## EXERCISE OBJECTIVE
Repeat, line for line, the entries below from the first line to the line containing "of the packages", counting both ends.
= Beginning of Section =
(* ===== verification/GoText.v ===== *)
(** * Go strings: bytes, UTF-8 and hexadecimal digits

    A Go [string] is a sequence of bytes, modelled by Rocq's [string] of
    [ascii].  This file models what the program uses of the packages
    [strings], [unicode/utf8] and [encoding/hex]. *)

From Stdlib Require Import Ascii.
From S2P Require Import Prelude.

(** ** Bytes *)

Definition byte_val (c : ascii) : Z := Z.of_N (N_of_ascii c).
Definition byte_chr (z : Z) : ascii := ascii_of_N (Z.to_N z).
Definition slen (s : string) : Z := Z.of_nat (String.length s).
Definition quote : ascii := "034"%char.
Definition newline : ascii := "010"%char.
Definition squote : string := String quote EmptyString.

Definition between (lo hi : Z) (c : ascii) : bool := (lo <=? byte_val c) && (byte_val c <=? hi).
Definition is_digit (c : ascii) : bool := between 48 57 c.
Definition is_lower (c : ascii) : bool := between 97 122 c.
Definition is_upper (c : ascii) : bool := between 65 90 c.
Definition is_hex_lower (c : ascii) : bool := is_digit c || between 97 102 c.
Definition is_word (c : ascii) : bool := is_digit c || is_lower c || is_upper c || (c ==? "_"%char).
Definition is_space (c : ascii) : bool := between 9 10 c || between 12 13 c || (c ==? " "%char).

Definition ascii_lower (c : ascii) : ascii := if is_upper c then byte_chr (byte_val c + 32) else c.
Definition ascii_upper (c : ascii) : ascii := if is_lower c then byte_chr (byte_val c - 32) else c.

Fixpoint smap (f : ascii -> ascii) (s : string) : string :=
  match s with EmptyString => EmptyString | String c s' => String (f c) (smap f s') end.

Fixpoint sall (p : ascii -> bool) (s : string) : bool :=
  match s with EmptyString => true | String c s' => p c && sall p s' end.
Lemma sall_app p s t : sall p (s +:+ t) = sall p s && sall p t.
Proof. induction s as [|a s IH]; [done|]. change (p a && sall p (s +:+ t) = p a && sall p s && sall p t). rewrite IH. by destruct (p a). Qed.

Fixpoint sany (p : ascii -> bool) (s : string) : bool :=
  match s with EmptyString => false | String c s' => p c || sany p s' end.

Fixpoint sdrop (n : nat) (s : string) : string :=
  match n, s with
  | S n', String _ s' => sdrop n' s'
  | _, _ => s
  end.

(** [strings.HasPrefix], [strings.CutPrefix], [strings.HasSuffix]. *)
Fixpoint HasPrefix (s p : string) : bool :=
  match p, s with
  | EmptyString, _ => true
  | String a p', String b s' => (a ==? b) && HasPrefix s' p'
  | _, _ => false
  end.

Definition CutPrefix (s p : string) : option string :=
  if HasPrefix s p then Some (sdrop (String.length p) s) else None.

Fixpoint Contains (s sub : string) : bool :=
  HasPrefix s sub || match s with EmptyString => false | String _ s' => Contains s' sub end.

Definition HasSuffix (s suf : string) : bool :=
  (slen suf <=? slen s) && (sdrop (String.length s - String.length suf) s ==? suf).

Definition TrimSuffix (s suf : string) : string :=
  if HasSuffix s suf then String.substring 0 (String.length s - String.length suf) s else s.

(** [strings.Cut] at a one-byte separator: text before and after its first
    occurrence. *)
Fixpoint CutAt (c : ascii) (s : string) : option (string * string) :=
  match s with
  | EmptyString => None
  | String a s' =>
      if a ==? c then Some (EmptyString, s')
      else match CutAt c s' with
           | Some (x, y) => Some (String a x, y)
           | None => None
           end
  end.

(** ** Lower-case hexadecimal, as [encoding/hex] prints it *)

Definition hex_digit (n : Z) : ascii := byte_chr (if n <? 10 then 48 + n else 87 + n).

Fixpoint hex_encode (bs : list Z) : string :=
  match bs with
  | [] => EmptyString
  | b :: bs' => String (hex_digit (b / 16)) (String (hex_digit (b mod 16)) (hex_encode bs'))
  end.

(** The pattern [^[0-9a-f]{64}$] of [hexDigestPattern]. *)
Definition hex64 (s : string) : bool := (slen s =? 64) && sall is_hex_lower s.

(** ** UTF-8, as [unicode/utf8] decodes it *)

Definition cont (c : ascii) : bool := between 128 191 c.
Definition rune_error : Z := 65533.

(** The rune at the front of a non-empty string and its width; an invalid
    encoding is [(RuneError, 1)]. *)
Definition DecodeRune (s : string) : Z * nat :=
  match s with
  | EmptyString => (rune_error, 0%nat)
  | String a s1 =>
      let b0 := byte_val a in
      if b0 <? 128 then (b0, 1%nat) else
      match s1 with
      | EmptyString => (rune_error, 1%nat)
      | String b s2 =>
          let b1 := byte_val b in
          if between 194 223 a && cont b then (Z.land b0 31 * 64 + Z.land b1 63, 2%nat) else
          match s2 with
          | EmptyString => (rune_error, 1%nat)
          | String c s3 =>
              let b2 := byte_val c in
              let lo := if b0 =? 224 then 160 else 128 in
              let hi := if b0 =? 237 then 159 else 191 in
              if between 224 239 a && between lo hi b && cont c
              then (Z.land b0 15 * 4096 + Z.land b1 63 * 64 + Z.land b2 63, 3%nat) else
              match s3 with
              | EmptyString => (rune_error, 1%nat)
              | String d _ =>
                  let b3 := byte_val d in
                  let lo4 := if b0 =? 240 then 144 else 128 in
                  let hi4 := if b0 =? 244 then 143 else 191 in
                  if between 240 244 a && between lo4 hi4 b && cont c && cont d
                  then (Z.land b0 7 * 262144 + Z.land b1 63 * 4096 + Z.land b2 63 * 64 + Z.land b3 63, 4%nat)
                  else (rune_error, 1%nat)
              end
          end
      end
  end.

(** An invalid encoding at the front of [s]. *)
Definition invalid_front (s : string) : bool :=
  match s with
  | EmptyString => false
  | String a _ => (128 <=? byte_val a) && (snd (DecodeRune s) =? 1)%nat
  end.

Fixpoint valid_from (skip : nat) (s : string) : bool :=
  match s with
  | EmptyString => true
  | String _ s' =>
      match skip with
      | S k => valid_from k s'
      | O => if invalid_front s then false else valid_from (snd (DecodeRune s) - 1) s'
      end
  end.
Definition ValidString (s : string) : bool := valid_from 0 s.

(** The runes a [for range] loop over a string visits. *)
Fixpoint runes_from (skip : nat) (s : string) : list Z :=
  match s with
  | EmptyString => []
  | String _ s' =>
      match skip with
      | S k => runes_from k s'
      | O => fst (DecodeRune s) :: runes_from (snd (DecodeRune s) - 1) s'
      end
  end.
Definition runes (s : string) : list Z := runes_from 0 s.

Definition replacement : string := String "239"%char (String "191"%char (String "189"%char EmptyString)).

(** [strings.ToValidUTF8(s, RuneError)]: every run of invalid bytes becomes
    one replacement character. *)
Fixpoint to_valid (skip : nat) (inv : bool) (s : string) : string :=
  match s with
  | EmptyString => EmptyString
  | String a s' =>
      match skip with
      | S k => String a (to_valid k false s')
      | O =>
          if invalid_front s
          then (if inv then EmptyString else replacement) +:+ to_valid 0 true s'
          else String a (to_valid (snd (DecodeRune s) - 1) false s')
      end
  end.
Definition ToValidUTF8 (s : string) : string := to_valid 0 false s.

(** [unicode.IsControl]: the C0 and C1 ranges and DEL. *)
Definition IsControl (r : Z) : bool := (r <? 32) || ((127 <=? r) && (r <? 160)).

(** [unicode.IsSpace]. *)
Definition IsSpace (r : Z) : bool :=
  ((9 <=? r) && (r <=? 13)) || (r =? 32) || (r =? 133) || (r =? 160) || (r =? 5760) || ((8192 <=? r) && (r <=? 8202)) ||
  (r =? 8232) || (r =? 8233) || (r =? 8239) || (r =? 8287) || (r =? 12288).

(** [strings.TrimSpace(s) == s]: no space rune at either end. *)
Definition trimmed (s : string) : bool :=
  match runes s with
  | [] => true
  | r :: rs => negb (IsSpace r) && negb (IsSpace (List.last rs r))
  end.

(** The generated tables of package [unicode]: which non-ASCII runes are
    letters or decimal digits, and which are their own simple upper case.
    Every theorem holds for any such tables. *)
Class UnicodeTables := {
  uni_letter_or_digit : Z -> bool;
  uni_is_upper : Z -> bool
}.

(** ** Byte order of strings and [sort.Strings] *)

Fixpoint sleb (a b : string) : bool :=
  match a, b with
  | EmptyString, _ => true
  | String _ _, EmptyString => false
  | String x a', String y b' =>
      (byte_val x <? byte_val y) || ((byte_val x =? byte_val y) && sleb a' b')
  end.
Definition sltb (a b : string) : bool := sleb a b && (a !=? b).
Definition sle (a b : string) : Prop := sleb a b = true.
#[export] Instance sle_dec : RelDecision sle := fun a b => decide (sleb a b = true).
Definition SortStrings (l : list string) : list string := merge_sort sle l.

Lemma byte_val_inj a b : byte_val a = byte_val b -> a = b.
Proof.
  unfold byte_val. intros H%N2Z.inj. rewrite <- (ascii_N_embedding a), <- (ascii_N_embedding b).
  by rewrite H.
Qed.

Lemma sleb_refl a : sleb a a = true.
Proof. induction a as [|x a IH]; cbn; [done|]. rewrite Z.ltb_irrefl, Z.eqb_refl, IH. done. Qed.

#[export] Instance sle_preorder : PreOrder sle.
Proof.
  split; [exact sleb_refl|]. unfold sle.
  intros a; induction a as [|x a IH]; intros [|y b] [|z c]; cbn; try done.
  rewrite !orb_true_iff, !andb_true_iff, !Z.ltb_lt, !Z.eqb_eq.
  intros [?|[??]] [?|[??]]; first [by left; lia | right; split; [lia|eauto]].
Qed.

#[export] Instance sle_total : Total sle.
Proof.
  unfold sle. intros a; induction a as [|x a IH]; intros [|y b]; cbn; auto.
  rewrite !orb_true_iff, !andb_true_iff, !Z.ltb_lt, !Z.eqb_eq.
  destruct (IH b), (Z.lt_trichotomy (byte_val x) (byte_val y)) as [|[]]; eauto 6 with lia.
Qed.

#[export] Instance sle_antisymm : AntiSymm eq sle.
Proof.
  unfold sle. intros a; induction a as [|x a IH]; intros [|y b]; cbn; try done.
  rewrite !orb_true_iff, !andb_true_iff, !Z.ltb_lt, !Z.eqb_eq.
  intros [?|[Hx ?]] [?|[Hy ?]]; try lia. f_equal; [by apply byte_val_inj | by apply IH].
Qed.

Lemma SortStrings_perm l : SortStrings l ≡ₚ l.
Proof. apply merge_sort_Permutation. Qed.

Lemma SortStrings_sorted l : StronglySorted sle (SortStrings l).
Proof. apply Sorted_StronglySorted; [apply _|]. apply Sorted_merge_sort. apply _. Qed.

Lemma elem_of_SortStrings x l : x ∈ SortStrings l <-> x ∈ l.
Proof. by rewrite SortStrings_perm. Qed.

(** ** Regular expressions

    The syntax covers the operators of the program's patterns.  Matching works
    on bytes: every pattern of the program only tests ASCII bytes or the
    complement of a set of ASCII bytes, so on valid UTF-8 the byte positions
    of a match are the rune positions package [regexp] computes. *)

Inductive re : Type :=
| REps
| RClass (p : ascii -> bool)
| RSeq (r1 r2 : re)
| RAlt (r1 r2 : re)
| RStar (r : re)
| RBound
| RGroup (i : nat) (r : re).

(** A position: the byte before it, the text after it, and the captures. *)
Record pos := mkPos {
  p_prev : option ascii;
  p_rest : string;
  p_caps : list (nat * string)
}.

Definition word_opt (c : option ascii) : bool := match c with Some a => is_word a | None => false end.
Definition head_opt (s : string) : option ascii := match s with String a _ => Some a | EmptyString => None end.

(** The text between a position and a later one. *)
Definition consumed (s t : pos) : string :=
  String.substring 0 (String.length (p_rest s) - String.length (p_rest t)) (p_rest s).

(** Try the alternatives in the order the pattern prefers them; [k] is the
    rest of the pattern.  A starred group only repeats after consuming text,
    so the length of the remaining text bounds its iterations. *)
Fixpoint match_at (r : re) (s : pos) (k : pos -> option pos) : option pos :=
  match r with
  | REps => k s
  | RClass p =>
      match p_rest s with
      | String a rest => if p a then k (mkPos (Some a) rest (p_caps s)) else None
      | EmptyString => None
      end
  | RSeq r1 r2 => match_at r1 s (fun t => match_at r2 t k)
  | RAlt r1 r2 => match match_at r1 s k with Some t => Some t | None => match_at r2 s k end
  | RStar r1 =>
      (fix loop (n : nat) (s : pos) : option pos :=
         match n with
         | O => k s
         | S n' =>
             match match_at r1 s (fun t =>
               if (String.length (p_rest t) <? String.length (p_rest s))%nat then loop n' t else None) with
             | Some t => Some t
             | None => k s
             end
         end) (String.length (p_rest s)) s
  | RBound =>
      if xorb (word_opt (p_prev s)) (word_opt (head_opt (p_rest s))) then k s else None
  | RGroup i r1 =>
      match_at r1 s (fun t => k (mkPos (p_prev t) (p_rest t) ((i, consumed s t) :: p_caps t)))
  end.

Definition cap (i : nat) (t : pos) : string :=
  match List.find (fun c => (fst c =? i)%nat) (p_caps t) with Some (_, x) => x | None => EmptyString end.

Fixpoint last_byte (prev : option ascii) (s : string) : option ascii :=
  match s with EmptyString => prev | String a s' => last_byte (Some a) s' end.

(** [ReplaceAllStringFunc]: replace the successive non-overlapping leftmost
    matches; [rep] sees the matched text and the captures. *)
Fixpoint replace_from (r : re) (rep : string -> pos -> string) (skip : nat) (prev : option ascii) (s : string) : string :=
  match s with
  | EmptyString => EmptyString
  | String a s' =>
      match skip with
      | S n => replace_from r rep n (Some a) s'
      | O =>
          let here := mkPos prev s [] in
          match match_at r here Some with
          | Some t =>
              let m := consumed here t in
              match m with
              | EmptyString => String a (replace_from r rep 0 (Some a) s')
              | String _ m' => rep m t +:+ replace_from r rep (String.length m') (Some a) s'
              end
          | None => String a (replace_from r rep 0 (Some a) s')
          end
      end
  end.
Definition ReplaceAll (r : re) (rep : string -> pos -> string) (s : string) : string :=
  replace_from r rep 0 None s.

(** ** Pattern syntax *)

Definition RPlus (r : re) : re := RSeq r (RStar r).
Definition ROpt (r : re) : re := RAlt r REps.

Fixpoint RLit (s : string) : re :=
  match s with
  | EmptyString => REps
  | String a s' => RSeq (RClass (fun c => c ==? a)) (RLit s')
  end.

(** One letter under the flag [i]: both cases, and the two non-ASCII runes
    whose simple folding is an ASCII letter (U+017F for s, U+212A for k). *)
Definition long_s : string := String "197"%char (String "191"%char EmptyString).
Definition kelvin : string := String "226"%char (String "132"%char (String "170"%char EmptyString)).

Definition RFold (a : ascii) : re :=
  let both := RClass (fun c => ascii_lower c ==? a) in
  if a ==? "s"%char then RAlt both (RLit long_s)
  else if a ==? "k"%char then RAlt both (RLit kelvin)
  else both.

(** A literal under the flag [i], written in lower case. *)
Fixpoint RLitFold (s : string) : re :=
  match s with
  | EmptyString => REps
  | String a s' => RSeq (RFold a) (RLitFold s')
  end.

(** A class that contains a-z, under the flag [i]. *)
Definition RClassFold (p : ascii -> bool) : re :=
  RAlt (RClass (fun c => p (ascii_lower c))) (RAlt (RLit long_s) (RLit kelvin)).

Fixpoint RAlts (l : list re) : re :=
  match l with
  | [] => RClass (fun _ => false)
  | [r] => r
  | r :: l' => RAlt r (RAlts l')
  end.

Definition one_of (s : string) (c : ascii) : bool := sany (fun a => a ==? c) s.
= End of Section =
## COMPLETED TASK
(* ===== verification/GoText.v ===== *)
(** * Go strings: bytes, UTF-8 and hexadecimal digits

    A Go [string] is a sequence of bytes, modelled by Rocq's [string] of
    [ascii].  This file models what the program uses of the packages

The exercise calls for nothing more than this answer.